── PROVIDED RECORDS ──
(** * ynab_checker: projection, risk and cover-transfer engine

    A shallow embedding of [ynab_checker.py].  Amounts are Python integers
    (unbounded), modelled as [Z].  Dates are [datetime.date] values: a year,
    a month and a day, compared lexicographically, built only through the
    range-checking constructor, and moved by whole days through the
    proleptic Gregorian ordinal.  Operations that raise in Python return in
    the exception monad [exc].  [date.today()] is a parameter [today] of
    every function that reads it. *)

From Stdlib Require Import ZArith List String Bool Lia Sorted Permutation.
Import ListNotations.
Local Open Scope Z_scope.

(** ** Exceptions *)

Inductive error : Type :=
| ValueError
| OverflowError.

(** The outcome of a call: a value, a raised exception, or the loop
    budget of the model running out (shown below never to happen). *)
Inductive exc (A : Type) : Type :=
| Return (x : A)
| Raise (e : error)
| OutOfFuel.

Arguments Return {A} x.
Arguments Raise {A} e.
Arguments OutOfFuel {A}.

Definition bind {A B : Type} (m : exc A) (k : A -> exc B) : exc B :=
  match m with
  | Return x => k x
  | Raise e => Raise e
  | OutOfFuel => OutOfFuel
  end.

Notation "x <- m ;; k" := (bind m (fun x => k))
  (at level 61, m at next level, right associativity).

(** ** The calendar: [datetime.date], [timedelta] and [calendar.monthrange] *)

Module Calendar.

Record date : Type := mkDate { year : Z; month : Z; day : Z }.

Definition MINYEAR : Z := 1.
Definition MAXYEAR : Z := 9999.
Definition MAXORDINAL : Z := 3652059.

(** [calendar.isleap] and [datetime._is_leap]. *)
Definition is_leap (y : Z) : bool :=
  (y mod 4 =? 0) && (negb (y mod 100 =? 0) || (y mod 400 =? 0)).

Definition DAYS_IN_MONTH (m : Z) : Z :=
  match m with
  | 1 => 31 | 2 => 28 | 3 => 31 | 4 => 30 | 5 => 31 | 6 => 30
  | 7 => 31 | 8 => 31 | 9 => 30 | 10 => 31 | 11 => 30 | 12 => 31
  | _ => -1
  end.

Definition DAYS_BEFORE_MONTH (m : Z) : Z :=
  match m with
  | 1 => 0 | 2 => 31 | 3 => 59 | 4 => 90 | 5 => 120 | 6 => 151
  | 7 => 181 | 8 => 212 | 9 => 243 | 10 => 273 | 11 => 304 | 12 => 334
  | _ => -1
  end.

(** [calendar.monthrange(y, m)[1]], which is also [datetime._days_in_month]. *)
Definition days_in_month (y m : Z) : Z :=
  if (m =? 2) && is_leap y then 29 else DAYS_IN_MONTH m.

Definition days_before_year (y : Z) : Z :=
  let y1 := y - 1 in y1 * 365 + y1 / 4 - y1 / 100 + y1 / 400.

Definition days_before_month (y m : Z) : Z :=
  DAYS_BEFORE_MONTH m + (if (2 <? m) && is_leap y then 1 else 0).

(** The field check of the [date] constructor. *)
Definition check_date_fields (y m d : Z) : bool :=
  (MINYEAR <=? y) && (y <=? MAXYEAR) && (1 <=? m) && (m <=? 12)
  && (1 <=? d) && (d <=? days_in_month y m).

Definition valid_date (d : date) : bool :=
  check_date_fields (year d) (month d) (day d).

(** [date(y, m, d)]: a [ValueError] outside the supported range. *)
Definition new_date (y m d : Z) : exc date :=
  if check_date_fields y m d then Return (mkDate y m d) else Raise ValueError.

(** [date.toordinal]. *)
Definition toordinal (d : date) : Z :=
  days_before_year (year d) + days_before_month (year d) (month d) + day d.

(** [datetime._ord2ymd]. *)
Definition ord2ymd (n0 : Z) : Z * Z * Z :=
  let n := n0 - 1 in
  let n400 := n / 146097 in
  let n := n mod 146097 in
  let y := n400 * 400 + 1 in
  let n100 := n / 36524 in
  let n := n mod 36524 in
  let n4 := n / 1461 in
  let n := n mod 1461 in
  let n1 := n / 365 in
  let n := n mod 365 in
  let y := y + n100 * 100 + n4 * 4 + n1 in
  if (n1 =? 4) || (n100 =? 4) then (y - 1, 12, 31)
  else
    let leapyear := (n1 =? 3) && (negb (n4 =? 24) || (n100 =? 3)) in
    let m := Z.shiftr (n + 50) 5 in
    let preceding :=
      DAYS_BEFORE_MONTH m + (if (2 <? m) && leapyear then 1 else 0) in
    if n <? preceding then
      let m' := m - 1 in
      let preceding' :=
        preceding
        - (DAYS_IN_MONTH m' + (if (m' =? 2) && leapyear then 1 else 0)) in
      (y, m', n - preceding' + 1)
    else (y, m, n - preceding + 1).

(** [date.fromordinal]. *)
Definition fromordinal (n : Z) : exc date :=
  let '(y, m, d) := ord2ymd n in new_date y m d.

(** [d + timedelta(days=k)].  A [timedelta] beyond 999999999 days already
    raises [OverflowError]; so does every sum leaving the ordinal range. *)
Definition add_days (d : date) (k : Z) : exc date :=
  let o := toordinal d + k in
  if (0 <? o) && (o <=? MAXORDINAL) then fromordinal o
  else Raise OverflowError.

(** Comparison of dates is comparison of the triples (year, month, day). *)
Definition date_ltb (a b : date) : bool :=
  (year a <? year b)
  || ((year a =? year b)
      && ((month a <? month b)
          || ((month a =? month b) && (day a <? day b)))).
───
── PROVIDED RECORDS ──
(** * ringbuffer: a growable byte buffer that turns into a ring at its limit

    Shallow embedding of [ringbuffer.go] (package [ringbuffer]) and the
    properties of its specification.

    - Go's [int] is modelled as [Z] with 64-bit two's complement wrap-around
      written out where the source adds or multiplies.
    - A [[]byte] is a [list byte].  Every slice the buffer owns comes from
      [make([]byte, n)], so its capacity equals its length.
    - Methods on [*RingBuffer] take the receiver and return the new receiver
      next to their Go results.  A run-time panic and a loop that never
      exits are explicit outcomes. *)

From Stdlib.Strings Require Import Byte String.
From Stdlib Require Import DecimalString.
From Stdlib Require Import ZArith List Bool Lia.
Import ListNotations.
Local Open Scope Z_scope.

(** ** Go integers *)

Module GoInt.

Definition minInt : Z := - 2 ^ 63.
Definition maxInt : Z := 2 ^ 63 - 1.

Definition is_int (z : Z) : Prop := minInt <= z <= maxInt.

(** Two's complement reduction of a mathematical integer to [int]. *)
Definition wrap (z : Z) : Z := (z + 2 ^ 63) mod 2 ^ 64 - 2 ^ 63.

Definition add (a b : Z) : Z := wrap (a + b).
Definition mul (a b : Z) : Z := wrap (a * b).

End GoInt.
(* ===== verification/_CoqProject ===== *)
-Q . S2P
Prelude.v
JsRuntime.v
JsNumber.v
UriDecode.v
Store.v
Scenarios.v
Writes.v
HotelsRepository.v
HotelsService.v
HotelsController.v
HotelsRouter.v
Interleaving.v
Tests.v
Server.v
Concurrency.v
───
Above are the records. Copy the lines beginning at the one that has "(** * ynab_checker: projection, risk" and ending with the one that has "range-checking constructor, and", unchanged.

(** * ynab_checker: projection, risk and cover-transfer engine

    A shallow embedding of [ynab_checker.py].  Amounts are Python integers
    (unbounded), modelled as [Z].  Dates are [datetime.date] values: a year,
    a month and a day, compared lexicographically, built only through the
    range-checking constructor, and moved by whole days through the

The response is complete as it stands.